Saved data entries
::::::

(* ===== verification/Json.v ===== *)
(** * Go's [encoding/json]

    The decoder StormRelay uses: the scanner's grammar with its nesting limit,
    string unquoting with surrogate pairs and invalid UTF-8 replaced, numbers
    that must fit a float64, and decoding into [map[string]any]. *)

From S2P Require Import Prelude GoStrings.
Open Scope Z_scope.

Module Json.

(** A JSON value.  A number keeps its literal; the members of an object keep
    their order and duplicates. *)
Inductive json : Type :=
| JNull
| JBool (b : bool)
| JNum (lit : string)
| JStr (s : string)
| JArr (l : list json)
| JObj (m : list (string * json)).

(** Induction that reaches into arrays and objects. *)
Section Nested.
Context (P : json -> Prop) (Hnull : P JNull) (Hbool : forall b, P (JBool b)) (Hnum : forall t, P (JNum t))
        (Hstr : forall s, P (JStr s)) (Harr : forall l, Forall P l -> P (JArr l))
        (Hobj : forall m, Forall (fun kv => P (snd kv)) m -> P (JObj m)).

Fixpoint json_nested (v : json) : P v :=
  match v with
  | JNull => Hnull | JBool b => Hbool b | JNum t => Hnum t | JStr s => Hstr s
  | JArr l => Harr l ((fix go l := match l return Forall P l with
                       | [] => Forall_nil_2 _ | v :: r => Forall_cons_2 _ _ _ (json_nested v) (go r) end) l)
  | JObj m => Hobj m ((fix go m := match m return Forall (fun kv => P (snd kv)) m with
                       | [] => Forall_nil_2 _ | kv :: r => Forall_cons_2 (fun kv => P (snd kv)) _ _ (json_nested (snd kv)) (go r) end) m)
  end.
End Nested.

Definition ws (c : ascii) : bool :=
  (code c =? 32) || (code c =? 9) || (code c =? 10) || (code c =? 13).

Fixpoint skip_ws (s : string) : string :=
  match s with String c r => if ws c then skip_ws r else s | EmptyString => EmptyString end.

(** ** Strings *)

Definition hex4 (s : string) : option (Z * string) :=
  match s with
  | String a (String b (String c (String d r))) =>
      w ← hex_val a; x ← hex_val b; y ← hex_val c; z ← hex_val d;
      Some (((w * 16 + x) * 16 + y) * 16 + z, r)
  | _ => None
  end.

Definition is_surrogate (r : Z) : bool := (0xD800 <=? r) && (r <? 0xE000).

(** [utf16.DecodeRune]; [None] is U+FFFD. *)
Definition utf16_pair (r1 r2 : Z) : option Z :=
  if (0xD800 <=? r1) && (r1 <? 0xDC00) && (0xDC00 <=? r2) && (r2 <? 0xE000)
  then Some ((r1 - 0xD800) * 1024 + (r2 - 0xDC00) + 0x10000) else None.

(** The rune after [\u]: a surrogate combines with the next escape when the
    two are a pair, and is U+FFFD otherwise. *)
Definition unicode_escape (s : string) : option (Z * string) :=
  '(rr, r) ← hex4 s;
  if is_surrogate rr then
    match r with
    | String "\" (String "u" r') =>
        match hex4 r' with
        | Some (rr1, r2) =>
            match utf16_pair rr rr1 with Some x => Some (x, r2) | None => Some (RuneError, r) end
        | None => Some (RuneError, r)
        end
    | _ => Some (RuneError, r)
    end
  else Some (rr, r).

Definition simple_escape (c : ascii) : option ascii :=
  match c with
  | "034" => Some "034"%char
  | "\" => Some "\"%char
  | "/" => Some "/"%char
  | "b" => Some "008"%char
  | "f" => Some "012"%char
  | "n" => Some "010"%char
  | "r" => Some "013"%char
  | "t" => Some "009"%char
  | _ => None
  end%char.

(** The text after the opening quote, unquoted, and what follows the closing
    quote. *)
Fixpoint string_body (fuel : nat) (s : string) : option (string * string) :=
  match fuel, s with
  | S f, String c r =>
      if Ascii.eqb c "034" then Some (EmptyString, r)
      else if Ascii.eqb c "\" then
        match r with
        | String "u" r1 =>
            '(x, r2) ← unicode_escape r1;
            '(t, rest) ← string_body f r2;
            Some (encode_rune x +:+ t, rest)
        | String e r1 =>
            x ← simple_escape e;
            '(t, rest) ← string_body f r1;
            Some (String x t, rest)
        | EmptyString => None
        end
      else if code c <? 0x20 then None
      else
        let '(x, r1) := decode_rune c r in
        '(t, rest) ← string_body f r1;
        Some (encode_rune x +:+ t, rest)
  | _, _ => None
  end.

Definition parse_string (s : string) : option (string * string) :=
  match s with
  | String c r => if Ascii.eqb c "034" then string_body (String.length r) r else None
  | EmptyString => None
  end.

(** ** Numbers *)

Fixpoint digits (s : string) : string * string :=
  match s with
  | String c r =>
      match digit_val c with
      | Some _ => let '(d, rest) := digits r in (String c d, rest)
      | None => (EmptyString, s)
      end
  | EmptyString => (EmptyString, EmptyString)
  end.

Definition int_part (s : string) : option (string * string) :=
  match s with
  | String "0" r => Some ("0", r)
  | _ => let '(d, r) := digits s in if streqb d "" then None else Some (d, r)
  end.

Definition frac_part (s : string) : option (string * string) :=
  match s with
  | String "." r => let '(d, r') := digits r in if streqb d "" then None else Some (String "." d, r')
  | _ => Some ("", s)
  end.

::::::

> **What you will do**
All of the records need to be transcribed exactly.

> **Finished task**
(* ===== verification/Json.v ===== *)
(** * Go's [encoding/json]

    The decoder StormRelay uses: the scanner's grammar with its nesting limit,
    string unquoting with surrogate pairs and invalid UTF-8 replaced, numbers
    that must fit a float64, and decoding into [map[string]any]. *)

From S2P Require Import Prelude GoStrings.
Open Scope Z_scope.

Module Json.

(** A JSON value.  A number keeps its literal; the members of an object keep
    their order and duplicates. *)
Inductive json : Type :=
| JNull
| JBool (b : bool)
| JNum (lit : string)
| JStr (s : string)
| JArr (l : list json)
| JObj (m : list (string * json)).

(** Induction that reaches into arrays and objects. *)
Section Nested.
Context (P : json -> Prop) (Hnull : P JNull) (Hbool : forall b, P (JBool b)) (Hnum : forall t, P (JNum t))
        (Hstr : forall s, P (JStr s)) (Harr : forall l, Forall P l -> P (JArr l))
        (Hobj : forall m, Forall (fun kv => P (snd kv)) m -> P (JObj m)).

Fixpoint json_nested (v : json) : P v :=
  match v with
  | JNull => Hnull | JBool b => Hbool b | JNum t => Hnum t | JStr s => Hstr s
  | JArr l => Harr l ((fix go l := match l return Forall P l with
                       | [] => Forall_nil_2 _ | v :: r => Forall_cons_2 _ _ _ (json_nested v) (go r) end) l)
  | JObj m => Hobj m ((fix go m := match m return Forall (fun kv => P (snd kv)) m with
                       | [] => Forall_nil_2 _ | kv :: r => Forall_cons_2 (fun kv => P (snd kv)) _ _ (json_nested (snd kv)) (go r) end) m)
  end.
End Nested.

Definition ws (c : ascii) : bool :=
  (code c =? 32) || (code c =? 9) || (code c =? 10) || (code c =? 13).

Fixpoint skip_ws (s : string) : string :=
  match s with String c r => if ws c then skip_ws r else s | EmptyString => EmptyString end.

(** ** Strings *)

Definition hex4 (s : string) : option (Z * string) :=
  match s with
  | String a (String b (String c (String d r))) =>
      w ← hex_val a; x ← hex_val b; y ← hex_val c; z ← hex_val d;
      Some (((w * 16 + x) * 16 + y) * 16 + z, r)
  | _ => None
  end.

Definition is_surrogate (r : Z) : bool := (0xD800 <=? r) && (r <? 0xE000).

(** [utf16.DecodeRune]; [None] is U+FFFD. *)
Definition utf16_pair (r1 r2 : Z) : option Z :=
  if (0xD800 <=? r1) && (r1 <? 0xDC00) && (0xDC00 <=? r2) && (r2 <? 0xE000)
  then Some ((r1 - 0xD800) * 1024 + (r2 - 0xDC00) + 0x10000) else None.

(** The rune after [\u]: a surrogate combines with the next escape when the
    two are a pair, and is U+FFFD otherwise. *)
Definition unicode_escape (s : string) : option (Z * string) :=
  '(rr, r) ← hex4 s;
  if is_surrogate rr then
    match r with
    | String "\" (String "u" r') =>
        match hex4 r' with
        | Some (rr1, r2) =>
            match utf16_pair rr rr1 with Some x => Some (x, r2) | None => Some (RuneError, r) end
        | None => Some (RuneError, r)
        end
    | _ => Some (RuneError, r)
    end
  else Some (rr, r).

Definition simple_escape (c : ascii) : option ascii :=
  match c with
  | "034" => Some "034"%char
  | "\" => Some "\"%char
  | "/" => Some "/"%char
  | "b" => Some "008"%char
  | "f" => Some "012"%char
  | "n" => Some "010"%char
  | "r" => Some "013"%char
  | "t" => Some "009"%char
  | _ => None
  end%char.

(** The text after the opening quote, unquoted, and what follows the closing
    quote. *)
Fixpoint string_body (fuel : nat) (s : string) : option (string * string) :=
  match fuel, s with
  | S f, String c r =>
      if Ascii.eqb c "034" then Some (EmptyString, r)
      else if Ascii.eqb c "\" then
        match r with
        | String "u" r1 =>
            '(x, r2) ← unicode_escape r1;
            '(t, rest) ← string_body f r2;
            Some (encode_rune x +:+ t, rest)
        | String e r1 =>
            x ← simple_escape e;
            '(t, rest) ← string_body f r1;
            Some (String x t, rest)
        | EmptyString => None
        end
      else if code c <? 0x20 then None
      else
        let '(x, r1) := decode_rune c r in
        '(t, rest) ← string_body f r1;
        Some (encode_rune x +:+ t, rest)
  | _, _ => None
  end.

Definition parse_string (s : string) : option (string * string) :=
  match s with
  | String c r => if Ascii.eqb c "034" then string_body (String.length r) r else None
  | EmptyString => None
  end.

(** ** Numbers *)

Fixpoint digits (s : string) : string * string :=
  match s with
  | String c r =>
      match digit_val c with
      | Some _ => let '(d, rest) := digits r in (String c d, rest)
      | None => (EmptyString, s)
      end
  | EmptyString => (EmptyString, EmptyString)
  end.

Definition int_part (s : string) : option (string * string) :=
  match s with
  | String "0" r => Some ("0", r)
  | _ => let '(d, r) := digits s in if streqb d "" then None else Some (d, r)
  end.

Definition frac_part (s : string) : option (string * string) :=
  match s with
  | String "." r => let '(d, r') := digits r in if streqb d "" then None else Some (String "." d, r')
  | _ => Some ("", s)
  end.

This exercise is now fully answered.